Task goal >>
Reproduce only the lines of the material below that start at the line containing "latter also carries" and stop at the line containing "[mem] (a finite". Keep both end lines.

Record set >>

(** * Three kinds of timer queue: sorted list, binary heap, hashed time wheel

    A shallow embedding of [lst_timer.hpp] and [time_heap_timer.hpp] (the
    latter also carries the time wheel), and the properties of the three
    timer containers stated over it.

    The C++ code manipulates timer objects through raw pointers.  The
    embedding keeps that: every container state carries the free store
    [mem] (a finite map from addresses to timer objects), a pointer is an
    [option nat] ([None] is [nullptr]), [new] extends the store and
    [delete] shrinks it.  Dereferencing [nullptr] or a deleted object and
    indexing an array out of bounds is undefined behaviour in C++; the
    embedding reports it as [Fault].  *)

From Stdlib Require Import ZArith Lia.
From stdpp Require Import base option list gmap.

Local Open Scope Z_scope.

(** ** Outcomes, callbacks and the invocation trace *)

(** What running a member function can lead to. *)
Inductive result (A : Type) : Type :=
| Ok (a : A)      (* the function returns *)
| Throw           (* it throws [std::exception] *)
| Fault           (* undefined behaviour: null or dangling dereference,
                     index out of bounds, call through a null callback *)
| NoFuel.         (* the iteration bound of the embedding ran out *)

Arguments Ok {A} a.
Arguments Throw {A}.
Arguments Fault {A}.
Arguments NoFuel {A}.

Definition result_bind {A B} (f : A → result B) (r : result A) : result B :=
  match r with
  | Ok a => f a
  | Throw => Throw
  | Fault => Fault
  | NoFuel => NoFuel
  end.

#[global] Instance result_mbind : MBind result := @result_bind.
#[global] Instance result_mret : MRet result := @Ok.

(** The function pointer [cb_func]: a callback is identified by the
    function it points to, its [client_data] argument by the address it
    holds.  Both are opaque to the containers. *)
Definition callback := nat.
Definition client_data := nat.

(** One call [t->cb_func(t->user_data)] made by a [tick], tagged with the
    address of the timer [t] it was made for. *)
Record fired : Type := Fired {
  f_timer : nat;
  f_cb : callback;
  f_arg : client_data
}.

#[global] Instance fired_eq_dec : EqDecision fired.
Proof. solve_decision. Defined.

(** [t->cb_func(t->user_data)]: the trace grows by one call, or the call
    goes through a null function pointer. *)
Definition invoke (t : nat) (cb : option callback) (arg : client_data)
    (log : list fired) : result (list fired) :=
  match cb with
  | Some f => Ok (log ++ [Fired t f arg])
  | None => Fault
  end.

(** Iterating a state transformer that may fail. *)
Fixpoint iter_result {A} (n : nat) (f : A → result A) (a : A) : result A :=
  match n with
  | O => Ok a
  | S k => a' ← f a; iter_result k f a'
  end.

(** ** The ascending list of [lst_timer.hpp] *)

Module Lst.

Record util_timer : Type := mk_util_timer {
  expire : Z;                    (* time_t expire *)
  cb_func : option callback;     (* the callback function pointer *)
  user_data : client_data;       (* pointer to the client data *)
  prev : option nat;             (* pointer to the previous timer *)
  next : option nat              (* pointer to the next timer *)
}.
==
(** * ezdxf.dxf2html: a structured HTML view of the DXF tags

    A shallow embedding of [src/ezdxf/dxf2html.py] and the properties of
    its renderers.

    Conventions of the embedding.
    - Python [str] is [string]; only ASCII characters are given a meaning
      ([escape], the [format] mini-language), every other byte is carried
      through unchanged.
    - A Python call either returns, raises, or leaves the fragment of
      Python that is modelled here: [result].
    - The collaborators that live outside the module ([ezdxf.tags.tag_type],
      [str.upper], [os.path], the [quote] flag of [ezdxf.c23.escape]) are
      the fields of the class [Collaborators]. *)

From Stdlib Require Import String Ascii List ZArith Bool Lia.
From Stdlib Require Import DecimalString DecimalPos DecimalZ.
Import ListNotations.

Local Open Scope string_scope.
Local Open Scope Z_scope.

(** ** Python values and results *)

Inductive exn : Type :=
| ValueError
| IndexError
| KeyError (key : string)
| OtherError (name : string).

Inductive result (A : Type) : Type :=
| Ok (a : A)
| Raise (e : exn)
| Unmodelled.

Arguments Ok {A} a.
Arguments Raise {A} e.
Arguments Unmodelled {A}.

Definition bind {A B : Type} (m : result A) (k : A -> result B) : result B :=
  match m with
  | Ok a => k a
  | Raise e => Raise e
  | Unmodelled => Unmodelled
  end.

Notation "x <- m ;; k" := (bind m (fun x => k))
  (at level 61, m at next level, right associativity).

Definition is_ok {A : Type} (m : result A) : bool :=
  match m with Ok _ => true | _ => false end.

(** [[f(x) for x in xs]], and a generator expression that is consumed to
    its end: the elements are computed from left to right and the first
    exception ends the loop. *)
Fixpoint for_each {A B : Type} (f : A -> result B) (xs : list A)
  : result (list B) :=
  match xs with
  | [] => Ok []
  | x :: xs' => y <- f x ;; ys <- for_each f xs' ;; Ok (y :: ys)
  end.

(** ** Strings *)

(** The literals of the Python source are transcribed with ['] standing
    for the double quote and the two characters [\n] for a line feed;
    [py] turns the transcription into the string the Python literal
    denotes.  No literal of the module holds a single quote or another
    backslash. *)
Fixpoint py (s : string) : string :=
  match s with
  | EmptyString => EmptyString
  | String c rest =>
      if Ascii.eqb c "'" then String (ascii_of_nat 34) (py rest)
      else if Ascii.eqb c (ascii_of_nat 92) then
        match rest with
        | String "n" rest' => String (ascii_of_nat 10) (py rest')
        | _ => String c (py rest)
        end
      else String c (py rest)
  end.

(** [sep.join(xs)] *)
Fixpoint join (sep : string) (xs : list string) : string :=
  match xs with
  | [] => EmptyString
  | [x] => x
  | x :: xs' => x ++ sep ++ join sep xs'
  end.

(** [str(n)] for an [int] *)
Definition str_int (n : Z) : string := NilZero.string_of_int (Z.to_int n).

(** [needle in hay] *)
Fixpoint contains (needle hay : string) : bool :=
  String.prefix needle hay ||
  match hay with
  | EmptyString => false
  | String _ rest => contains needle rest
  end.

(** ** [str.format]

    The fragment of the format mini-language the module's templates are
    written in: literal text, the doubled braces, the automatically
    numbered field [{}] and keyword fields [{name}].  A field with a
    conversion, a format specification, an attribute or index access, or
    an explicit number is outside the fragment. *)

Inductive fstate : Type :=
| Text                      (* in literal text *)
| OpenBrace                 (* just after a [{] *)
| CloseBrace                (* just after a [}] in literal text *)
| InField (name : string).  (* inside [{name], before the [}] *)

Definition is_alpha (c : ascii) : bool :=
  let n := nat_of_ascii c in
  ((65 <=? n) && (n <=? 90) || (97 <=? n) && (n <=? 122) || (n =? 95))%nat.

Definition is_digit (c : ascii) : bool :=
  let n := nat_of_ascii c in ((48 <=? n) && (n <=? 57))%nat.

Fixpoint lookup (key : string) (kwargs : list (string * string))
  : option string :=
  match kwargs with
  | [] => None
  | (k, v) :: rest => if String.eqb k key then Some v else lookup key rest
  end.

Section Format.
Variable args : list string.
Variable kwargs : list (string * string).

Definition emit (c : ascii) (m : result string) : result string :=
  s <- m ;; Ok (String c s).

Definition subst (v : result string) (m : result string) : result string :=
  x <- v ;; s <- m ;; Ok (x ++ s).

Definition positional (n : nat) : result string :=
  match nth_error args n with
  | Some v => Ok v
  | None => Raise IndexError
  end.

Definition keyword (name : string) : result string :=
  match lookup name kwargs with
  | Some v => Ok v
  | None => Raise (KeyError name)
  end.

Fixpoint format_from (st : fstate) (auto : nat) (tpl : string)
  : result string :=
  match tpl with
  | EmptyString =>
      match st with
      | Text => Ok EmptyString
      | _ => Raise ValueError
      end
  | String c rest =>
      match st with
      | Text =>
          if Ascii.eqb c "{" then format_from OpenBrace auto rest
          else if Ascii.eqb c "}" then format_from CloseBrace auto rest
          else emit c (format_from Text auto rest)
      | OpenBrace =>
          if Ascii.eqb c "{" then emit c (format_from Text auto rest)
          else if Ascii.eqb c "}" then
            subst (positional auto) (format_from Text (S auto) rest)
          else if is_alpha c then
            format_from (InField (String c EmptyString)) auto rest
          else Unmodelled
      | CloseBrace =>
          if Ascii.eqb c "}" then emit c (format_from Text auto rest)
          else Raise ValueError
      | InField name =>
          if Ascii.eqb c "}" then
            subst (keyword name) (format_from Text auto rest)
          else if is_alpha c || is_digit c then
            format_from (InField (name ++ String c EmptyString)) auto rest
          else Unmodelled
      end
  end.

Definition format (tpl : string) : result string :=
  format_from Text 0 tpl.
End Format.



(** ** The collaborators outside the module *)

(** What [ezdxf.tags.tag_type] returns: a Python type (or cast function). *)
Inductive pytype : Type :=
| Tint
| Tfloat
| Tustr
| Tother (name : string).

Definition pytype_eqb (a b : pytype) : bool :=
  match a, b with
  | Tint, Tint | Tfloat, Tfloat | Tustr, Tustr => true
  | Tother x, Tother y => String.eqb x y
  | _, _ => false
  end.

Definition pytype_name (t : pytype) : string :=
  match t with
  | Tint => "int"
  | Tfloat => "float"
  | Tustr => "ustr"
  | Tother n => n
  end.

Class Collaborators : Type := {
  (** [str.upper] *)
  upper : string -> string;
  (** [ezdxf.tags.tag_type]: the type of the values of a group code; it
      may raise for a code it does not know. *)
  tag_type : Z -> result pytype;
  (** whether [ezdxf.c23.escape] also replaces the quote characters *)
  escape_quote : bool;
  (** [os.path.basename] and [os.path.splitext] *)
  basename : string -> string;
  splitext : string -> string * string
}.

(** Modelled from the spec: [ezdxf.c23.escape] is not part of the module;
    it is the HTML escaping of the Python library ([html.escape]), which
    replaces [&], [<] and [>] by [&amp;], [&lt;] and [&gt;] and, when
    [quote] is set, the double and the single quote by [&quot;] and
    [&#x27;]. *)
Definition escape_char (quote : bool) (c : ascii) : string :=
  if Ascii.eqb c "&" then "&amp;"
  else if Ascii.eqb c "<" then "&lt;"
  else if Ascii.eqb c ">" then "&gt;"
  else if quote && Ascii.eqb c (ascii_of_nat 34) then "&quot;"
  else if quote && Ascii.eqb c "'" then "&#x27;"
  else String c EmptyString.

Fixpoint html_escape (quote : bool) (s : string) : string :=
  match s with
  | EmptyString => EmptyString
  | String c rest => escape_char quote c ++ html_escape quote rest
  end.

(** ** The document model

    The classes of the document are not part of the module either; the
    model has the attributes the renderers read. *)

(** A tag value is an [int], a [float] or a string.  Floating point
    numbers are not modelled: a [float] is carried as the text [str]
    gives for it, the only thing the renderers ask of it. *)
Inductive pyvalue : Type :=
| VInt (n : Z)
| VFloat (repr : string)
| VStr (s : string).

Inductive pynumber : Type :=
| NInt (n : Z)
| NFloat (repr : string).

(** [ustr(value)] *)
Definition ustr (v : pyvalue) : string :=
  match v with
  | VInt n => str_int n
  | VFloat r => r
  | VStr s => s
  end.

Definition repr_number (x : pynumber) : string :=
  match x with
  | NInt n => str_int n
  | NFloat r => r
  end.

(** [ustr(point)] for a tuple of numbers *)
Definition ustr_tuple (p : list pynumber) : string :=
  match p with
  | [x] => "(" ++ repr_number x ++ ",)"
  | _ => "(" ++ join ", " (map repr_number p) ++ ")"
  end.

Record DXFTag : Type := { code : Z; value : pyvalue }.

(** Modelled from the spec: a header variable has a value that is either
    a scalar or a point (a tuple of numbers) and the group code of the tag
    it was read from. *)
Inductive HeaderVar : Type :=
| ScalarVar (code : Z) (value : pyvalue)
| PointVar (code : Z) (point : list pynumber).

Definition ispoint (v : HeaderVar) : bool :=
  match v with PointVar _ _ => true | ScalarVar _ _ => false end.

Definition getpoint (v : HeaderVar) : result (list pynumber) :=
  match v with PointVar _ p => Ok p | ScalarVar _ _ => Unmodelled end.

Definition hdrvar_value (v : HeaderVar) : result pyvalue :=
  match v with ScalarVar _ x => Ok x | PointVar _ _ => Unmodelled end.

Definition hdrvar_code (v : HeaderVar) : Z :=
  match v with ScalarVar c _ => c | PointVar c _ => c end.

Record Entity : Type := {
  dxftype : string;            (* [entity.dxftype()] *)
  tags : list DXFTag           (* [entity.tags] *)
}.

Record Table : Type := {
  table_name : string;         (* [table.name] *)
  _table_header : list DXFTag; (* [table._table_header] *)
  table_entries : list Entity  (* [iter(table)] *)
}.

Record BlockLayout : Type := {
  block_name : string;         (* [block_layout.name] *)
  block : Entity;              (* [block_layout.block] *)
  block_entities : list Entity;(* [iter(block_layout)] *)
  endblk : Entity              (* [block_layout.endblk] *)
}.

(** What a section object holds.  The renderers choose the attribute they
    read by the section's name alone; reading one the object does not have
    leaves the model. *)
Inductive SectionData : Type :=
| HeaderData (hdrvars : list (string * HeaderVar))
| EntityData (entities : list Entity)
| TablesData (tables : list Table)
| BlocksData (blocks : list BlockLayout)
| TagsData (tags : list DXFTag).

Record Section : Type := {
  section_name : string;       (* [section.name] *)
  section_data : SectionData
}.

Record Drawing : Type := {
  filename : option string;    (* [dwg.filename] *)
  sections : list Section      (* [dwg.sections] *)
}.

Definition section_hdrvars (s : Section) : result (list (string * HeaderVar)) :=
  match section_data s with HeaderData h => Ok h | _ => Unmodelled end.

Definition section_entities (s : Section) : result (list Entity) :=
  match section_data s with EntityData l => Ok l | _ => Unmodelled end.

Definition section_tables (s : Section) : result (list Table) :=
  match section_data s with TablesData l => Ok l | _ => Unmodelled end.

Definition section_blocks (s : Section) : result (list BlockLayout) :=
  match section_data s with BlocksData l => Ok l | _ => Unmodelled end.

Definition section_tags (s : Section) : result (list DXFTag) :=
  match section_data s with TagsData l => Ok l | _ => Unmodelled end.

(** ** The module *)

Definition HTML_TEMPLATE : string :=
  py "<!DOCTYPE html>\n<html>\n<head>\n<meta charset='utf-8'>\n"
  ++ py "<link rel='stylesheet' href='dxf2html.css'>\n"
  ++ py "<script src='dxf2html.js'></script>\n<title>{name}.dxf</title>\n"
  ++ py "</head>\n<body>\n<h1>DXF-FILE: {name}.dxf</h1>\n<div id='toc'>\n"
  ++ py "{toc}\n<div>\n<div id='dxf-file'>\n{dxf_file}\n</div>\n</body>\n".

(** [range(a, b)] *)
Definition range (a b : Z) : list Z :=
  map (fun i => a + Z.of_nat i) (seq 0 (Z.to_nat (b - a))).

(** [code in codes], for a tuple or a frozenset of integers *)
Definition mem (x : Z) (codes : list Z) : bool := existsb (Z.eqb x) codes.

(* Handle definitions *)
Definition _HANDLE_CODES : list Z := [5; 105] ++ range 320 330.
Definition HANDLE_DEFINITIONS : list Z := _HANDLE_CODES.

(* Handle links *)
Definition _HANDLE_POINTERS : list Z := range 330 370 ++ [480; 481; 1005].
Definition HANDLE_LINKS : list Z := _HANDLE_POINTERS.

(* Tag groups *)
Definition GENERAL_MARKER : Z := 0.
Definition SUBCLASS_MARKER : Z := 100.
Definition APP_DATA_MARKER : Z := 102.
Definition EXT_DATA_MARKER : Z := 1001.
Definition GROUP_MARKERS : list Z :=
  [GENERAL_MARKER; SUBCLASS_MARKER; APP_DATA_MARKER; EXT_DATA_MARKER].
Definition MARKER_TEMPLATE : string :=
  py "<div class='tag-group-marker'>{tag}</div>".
* * *
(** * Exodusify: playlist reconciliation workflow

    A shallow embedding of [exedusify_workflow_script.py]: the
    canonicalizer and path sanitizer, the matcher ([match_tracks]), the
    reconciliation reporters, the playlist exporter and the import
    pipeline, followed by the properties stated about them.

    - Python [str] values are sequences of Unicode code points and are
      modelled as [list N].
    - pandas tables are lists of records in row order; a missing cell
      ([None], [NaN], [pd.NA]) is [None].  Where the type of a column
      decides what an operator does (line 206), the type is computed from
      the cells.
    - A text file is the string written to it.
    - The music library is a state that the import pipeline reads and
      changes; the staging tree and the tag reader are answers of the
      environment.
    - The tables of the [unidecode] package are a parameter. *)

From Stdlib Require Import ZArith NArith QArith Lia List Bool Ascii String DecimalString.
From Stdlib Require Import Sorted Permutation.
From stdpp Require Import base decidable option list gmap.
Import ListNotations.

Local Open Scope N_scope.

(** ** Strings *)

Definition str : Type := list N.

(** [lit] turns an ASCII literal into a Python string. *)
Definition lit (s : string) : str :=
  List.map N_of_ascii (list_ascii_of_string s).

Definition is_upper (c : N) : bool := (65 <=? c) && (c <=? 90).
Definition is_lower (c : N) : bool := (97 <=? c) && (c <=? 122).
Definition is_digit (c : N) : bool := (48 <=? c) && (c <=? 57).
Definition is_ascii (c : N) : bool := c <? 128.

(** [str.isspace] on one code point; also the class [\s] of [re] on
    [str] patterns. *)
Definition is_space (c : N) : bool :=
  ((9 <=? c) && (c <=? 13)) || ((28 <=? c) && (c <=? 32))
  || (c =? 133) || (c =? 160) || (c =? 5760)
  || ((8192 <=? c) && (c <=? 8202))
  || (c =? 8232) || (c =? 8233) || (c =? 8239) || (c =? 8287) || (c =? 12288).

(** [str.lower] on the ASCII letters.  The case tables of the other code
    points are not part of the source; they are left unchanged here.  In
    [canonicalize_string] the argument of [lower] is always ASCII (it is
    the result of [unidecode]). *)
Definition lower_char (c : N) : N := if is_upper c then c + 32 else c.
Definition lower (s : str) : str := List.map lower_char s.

Result of this task >>
    latter also carries the time wheel), and the properties of the three
    timer containers stated over it.

    The C++ code manipulates timer objects through raw pointers.  The
    embedding keeps that: every container state carries the free store
    [mem] (a finite map from addresses to timer objects), a pointer is an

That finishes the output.